*** Opening of Records shown ***

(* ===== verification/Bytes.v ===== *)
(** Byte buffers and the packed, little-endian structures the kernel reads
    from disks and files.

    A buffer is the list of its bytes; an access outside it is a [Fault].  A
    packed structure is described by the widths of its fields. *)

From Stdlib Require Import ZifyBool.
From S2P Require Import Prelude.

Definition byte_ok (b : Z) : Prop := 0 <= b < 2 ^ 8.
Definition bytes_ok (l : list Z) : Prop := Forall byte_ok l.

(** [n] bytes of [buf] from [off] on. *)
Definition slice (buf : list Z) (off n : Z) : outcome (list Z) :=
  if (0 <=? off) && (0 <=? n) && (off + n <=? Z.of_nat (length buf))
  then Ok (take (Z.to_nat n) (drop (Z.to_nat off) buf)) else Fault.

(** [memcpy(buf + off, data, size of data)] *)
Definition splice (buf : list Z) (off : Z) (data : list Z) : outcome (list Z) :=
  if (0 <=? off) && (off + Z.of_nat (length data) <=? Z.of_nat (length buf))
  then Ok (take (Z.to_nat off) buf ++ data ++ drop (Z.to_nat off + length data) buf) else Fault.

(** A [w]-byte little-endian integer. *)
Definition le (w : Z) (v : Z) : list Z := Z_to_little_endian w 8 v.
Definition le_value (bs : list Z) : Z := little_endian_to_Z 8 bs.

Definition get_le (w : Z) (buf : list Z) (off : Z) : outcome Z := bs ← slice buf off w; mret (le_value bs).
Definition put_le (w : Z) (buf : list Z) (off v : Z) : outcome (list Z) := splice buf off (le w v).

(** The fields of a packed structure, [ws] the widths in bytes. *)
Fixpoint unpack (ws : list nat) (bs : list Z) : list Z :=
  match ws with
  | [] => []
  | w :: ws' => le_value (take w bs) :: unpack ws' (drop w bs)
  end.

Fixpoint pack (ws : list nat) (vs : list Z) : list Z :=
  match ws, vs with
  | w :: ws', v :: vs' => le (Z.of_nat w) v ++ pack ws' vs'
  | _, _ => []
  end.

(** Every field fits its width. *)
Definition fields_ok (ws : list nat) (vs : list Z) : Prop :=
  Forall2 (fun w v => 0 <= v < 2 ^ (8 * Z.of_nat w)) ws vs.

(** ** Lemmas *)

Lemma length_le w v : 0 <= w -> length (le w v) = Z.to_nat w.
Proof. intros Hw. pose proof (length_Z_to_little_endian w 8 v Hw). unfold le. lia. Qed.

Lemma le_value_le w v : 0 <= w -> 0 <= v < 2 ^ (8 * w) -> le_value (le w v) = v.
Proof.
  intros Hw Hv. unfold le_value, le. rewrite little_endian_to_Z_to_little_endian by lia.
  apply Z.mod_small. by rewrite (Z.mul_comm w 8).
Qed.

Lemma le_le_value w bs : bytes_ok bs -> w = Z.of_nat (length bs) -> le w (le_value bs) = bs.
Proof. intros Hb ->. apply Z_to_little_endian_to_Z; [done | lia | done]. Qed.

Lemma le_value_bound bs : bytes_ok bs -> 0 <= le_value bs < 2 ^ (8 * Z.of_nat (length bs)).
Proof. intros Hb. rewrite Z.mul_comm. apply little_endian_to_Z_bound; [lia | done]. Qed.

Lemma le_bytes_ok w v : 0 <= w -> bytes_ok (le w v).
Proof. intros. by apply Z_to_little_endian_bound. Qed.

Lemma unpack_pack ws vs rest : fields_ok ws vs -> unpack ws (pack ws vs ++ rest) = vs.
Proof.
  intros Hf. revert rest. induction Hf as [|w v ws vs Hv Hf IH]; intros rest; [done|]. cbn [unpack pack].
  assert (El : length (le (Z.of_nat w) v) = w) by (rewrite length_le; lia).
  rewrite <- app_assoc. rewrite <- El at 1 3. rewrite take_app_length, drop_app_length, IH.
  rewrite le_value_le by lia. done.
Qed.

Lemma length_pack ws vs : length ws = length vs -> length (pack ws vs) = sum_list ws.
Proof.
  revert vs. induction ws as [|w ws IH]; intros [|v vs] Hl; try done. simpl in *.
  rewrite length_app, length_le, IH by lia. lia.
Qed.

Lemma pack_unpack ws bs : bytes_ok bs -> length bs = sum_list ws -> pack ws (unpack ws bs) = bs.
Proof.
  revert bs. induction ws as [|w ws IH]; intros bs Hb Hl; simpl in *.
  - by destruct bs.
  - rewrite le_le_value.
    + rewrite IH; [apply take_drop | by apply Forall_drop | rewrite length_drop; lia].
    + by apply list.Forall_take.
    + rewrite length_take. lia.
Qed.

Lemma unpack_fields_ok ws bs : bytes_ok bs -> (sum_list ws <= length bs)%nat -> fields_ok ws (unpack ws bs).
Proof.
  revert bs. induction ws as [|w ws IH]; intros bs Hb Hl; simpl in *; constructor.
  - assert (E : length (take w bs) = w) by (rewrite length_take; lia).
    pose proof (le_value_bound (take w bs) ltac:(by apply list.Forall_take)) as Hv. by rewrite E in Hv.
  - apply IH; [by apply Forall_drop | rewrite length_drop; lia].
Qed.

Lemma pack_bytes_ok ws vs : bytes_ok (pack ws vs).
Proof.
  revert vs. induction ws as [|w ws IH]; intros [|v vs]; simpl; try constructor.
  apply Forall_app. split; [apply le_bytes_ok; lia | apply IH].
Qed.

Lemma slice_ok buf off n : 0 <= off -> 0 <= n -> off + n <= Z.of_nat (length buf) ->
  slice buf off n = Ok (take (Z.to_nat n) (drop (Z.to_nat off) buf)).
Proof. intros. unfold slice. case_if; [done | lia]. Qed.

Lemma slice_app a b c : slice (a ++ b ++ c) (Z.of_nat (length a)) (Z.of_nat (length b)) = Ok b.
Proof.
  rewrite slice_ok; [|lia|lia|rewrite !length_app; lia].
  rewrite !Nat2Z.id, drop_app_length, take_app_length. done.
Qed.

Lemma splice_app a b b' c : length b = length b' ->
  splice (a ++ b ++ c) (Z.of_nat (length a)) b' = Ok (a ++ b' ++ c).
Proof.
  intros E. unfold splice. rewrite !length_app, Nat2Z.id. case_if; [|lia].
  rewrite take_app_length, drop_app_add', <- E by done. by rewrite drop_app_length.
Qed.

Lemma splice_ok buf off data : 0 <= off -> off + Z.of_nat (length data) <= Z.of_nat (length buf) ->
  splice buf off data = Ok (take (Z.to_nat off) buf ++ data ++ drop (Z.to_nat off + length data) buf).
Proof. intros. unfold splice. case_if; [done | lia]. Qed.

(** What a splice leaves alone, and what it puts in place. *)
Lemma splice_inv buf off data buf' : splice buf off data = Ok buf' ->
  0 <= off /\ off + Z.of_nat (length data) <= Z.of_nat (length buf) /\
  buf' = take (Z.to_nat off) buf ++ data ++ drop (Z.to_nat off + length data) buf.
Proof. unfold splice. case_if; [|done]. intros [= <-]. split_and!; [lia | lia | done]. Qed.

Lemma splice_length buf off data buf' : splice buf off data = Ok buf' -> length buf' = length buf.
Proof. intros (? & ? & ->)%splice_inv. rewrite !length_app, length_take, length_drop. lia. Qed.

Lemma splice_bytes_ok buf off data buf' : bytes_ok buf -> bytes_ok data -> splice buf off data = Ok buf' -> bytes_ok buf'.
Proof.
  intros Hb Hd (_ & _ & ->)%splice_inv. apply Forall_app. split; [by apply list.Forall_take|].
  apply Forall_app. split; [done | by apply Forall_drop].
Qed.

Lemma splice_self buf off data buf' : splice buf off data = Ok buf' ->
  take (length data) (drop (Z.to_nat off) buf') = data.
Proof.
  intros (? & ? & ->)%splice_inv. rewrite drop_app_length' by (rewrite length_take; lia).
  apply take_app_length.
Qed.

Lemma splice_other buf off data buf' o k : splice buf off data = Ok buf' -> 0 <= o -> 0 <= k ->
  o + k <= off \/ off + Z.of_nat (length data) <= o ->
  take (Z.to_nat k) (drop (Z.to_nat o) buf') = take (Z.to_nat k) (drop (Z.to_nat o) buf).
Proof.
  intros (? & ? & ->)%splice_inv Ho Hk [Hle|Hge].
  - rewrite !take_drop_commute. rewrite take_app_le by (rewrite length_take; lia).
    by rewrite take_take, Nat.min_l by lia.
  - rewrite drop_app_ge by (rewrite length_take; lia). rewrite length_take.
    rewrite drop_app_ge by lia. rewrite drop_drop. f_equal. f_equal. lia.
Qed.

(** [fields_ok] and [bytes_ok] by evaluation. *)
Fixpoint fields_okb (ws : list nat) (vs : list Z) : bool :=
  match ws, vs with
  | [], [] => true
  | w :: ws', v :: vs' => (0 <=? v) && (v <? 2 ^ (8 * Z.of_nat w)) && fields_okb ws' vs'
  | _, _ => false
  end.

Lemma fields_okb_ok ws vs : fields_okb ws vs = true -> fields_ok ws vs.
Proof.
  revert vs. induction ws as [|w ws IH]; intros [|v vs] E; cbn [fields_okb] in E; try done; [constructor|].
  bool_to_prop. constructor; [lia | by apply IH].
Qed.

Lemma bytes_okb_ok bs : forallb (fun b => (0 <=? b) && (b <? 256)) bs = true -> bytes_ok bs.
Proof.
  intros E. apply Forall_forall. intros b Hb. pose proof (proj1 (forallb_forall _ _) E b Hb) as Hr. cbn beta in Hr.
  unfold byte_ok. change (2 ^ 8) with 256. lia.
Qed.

*** Close of Records shown ***

Work item :: Please copy, exactly and with nothing else, the lines above beginning at the line that has "A buffer is" and ending with the line that has "Definition get_le (w".

Task answer ::
    A buffer is the list of its bytes; an access outside it is a [Fault].  A
    packed structure is described by the widths of its fields. *)

From Stdlib Require Import ZifyBool.
From S2P Require Import Prelude.

Definition byte_ok (b : Z) : Prop := 0 <= b < 2 ^ 8.
Definition bytes_ok (l : list Z) : Prop := Forall byte_ok l.

(** [n] bytes of [buf] from [off] on. *)
Definition slice (buf : list Z) (off n : Z) : outcome (list Z) :=
  if (0 <=? off) && (0 <=? n) && (off + n <=? Z.of_nat (length buf))
  then Ok (take (Z.to_nat n) (drop (Z.to_nat off) buf)) else Fault.

(** [memcpy(buf + off, data, size of data)] *)
Definition splice (buf : list Z) (off : Z) (data : list Z) : outcome (list Z) :=
  if (0 <=? off) && (off + Z.of_nat (length data) <=? Z.of_nat (length buf))
  then Ok (take (Z.to_nat off) buf ++ data ++ drop (Z.to_nat off + length data) buf) else Fault.

(** A [w]-byte little-endian integer. *)
Definition le (w : Z) (v : Z) : list Z := Z_to_little_endian w 8 v.
Definition le_value (bs : list Z) : Z := little_endian_to_Z 8 bs.

Definition get_le (w : Z) (buf : list Z) (off : Z) : outcome Z := bs ← slice buf off w; mret (le_value bs).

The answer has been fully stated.